(* ===== verification/JournalReach.v ===== *)
(** * Every history of the journal

    The remaining steps that touch files (staging, copies, the sweep at
    start-up), the step relation [jstep] of the whole journal, and the
    theorems that hold in every reachable state. *)
From S2P Require Import Prelude Filepath JournalState JournalQueue JournalAdmin Staging JournalCopy JournalRecover JournalTx JournalInv JournalSafety.
Import Filepath.
Open Scope Z_scope.

Lemma elem_of_insert_by {A} le (x y : A) l : y ∈ insert_by le x l <-> y = x \/ y ∈ l.
Proof.
  induction l as [|z l IH]; simpl; [set_solver|]. destruct (le x z); [set_solver|].
  rewrite elem_of_cons, IH. set_solver.
Qed.
Lemma elem_of_order_by {A} le (y : A) l : y ∈ order_by le l <-> y ∈ l.
Proof. induction l as [|x l IH]; simpl; [done|]. by rewrite elem_of_insert_by, IH, elem_of_cons. Qed.

Section Reach.
Context {cfg : Config} {ok : CfgOk cfg}.

(** ** Staging reservations *)

Lemma reserved_delete s id p q :
  stagedObjects s !! id = Some p ->
  size (filter (fun kv : string * string => kv.2 = q) (delete id (stagedObjects s)))
  = (reserved_count s q - if decide (q = p) then 1 else 0)%nat.
Proof.
  intros H. unfold reserved_count. rewrite map_filter_delete. case_decide as E.
  - subst q. rewrite map_size_delete_Some; [lia|]. exists p. by apply map_lookup_filter_Some.
  - rewrite delete_id, Nat.sub_0_r; [done|]. apply map_lookup_filter_None. right. intros x Hx. simpl. congruence.
Qed.

Lemma reserved_insert (m : gmap string string) id p q :
  (size (filter (fun kv : string * string => kv.2 = q) (<[id := p]> m))
   <= size (filter (fun kv : string * string => kv.2 = q) m) + if decide (q = p) then 1 else 0)%nat.
Proof.
  rewrite map_filter_insert. simpl. destruct (decide (p = q)) as [->|Hne].
  - rewrite (decide_True (P := q = q)) by done. rewrite map_size_insert. destruct (_ !! id); simpl; lia.
  - rewrite (decide_False (P := q = p)) by done. rewrite map_filter_delete, map_size_delete.
    destruct (_ !! id); simpl; lia.
Qed.

Lemma Inv_release s id b : Inv s -> Inv (snd (releaseStagedObject id b s)).
Proof.
  intros Hi. unfold releaseStagedObject. case_decide; [done|]. case_decide as Hid; [|done].
  destruct Hi as [Hdb Hn Hb Hs Hr Hj Hk]. split; simpl; try done.
  - intros i p [_ Hp]%lookup_delete_Some. by eapply Hs.
  - intros p. unfold reserved_count; simpl. change (upd stagedObjects (delete id) s) with (s <| stagedObjects ::= delete id |>).
    simpl. rewrite (reserved_delete s id (abs b)) by done. specialize (Hr p) as Hrp.
    assert (Hpos := reserved_pos s id (abs b) Hid).
    destruct (decide (p = abs b)) as [->|Hne].
    + case_decide as Hz; [rewrite lookup_delete_eq|rewrite lookup_insert_eq]; simpl; lia.
    + rewrite Nat.sub_0_r. case_decide; [rewrite lookup_delete_ne by done|rewrite lookup_insert_ne by done]; done.
  - intros p [r H1 H2 H3|i H1|i c H1 H2 H3]; simpl in *; apply Hk.
    + by eapply needed_row.
    + apply lookup_delete_Some in H1 as [_ H1]. by eapply needed_staged.
    + by eapply needed_copy.
Qed.

(** Nothing under staging/ is needed once its bytes have moved on. *)
Lemma staging_unneeded s n : Inv s -> plain n -> ~ needed s (under "staging" n).
Proof.
  intros Hi Hn. apply unneeded.
  - intros r Hr Hh E. destruct (i_blobs _ Hi r Hr Hh) as (d & m & Hd & Hm & E'). rewrite E in E'.
    assert (plain d) by (apply subdir_plain; unfold subdir; tauto).
    apply under_inj in E' as [<- _]; [by destruct Hd|apply staging_plain|done..].
  - intros i E. apply (i_staged _ Hi) in E as (m & Hm & E). apply under_inj in E as [E _];
      [done|apply staging_plain|done|apply objects_plain|done].
  - intros i c [Hu E]%copyPath_Some _. apply under_inj in E as [E _];
      [done|apply staging_plain|done|apply copies_plain|by apply uuid_plain].
Qed.

Lemma canonical_under d n : plain d -> plain n -> exists l, Forall plain l /\ under d n = canon l.
Proof. intros. exists (root ++ [d; n]). split; [by apply under_plain|done]. Qed.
—————
Take from the material every line that holds "then".

  = (reserved_count s q - if decide (q = p) then 1 else 0)%nat.
   <= size (filter (fun kv : string * string => kv.2 = q) m) + if decide (q = p) then 1 else 0)%nat.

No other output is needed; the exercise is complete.